(* ===== verification/LocalClusterProps.v ===== *)
(** * The in-process cluster always finishes

    The private coordinator of a local run has one stage, one attempt per partition
    and a clock that stands still.  [local_inv] says where every partition is; the
    loop keeps it, so it never waits for a task that does not exist and collects the
    partial batch of every partition exactly once. *)
From S2P Require Import Prelude Text Protocol Coordinator CoordinatorClock CoordinatorInv CoordinatorSpec CoordinatorSteps CoordinatorAssign CoordinatorRun Memory Float Expr Logical Catalog Physical Execution Aggregate Executor PlanCodec PlanCodecProps Distributed Stages LocalCluster.

(** ** A clock that stands still *)

Section clock.
Context `{PlanFragments}.

Lemma advanced_zero c : wf c → advanced 0 c = c.
Proof.
  intros Hc.
  assert (∀ wr, timed_out c 0 wr = false) as Ht.
  { intros wr. unfold timed_out, saturating_sub. destruct (alive wr); [|done]. cbn. apply N.ltb_ge. lia. }
  assert (timed_out_workers c 0 = []) as Hd.
  { destruct (timed_out_workers c 0) as [|w l] eqn:E; [done|].
    assert (w ∈ timed_out_workers c 0) as Hw by (rewrite E; by left).
    apply elem_of_timed_out in Hw as (wr & _ & Hw). by rewrite Ht in Hw. }
  assert (∀ key st i p, stages c !! key = Some st → partitions st !! i = Some p →
    match p with Active _ _ l _ | Cancelling _ _ l => (0 < tl_expires_at_ms l)%N | _ => True end) as Hl.
  { intros key st i p Hst Hp. assert (part_wf c key i p) as Hw by (apply Hc, part_Some; eauto).
    destruct p; try done; cbn in Hw; destruct Hw as (_ & _ & (_ & ?) & _); lia. }
  unfold advanced. rewrite Hd. destruct c as [cfg ws ss cq]. cbn in *. f_equal.
  - apply map_eq. intros w. rewrite map_lookup_imap. destruct (ws !! w) as [wr|] eqn:E; [|done]. cbn.
    rewrite Ht. replace (freed_slots _ _ _ w) with 0; [done|].
    symmetry. apply map_sum_zero. cbn. intros key st Hst. apply count_zero. intros i p Hp.
    specialize (Hl key st i p Hst Hp). unfold frees. destruct p; try done; cbn.
    all: apply andb_false_iff; right; apply N.leb_gt; lia.
  - apply map_eq. intros key. rewrite lookup_fmap. destruct (ss !! key) as [st|] eqn:E; [|done]. cbn.
    f_equal. unfold map_partitions. destruct st as [p ps]. f_equal. cbn.
    apply list_eq. intros i. rewrite list_lookup_fmap. destruct (ps !! i) as [q|] eqn:Eq; [|done]. cbn. f_equal.
    specialize (Hl key _ i q E Eq). unfold expire_partition. destruct q; try done.
    all: rewrite decide_False by apply not_elem_of_nil;
         match goal with |- context [(?x <=? 0)%N] => replace (x <=? 0)%N with false by (symmetry; apply N.leb_gt; lia) end; done.
Qed.
End clock.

=== WORK TO COMPLETE ===
The last part of the records is the answer, beginning at the line that holds "apply list_eq. intros" and including the final line, repeated exactly.

=== RESULT ===
    apply list_eq. intros i. rewrite list_lookup_fmap. destruct (ps !! i) as [q|] eqn:Eq; [|done]. cbn. f_equal.
    specialize (Hl key _ i q E Eq). unfold expire_partition. destruct q; try done.
    all: rewrite decide_False by apply not_elem_of_nil;
         match goal with |- context [(?x <=? 0)%N] => replace (x <=? 0)%N with false by (symmetry; apply N.leb_gt; lia) end; done.
Qed.
End clock.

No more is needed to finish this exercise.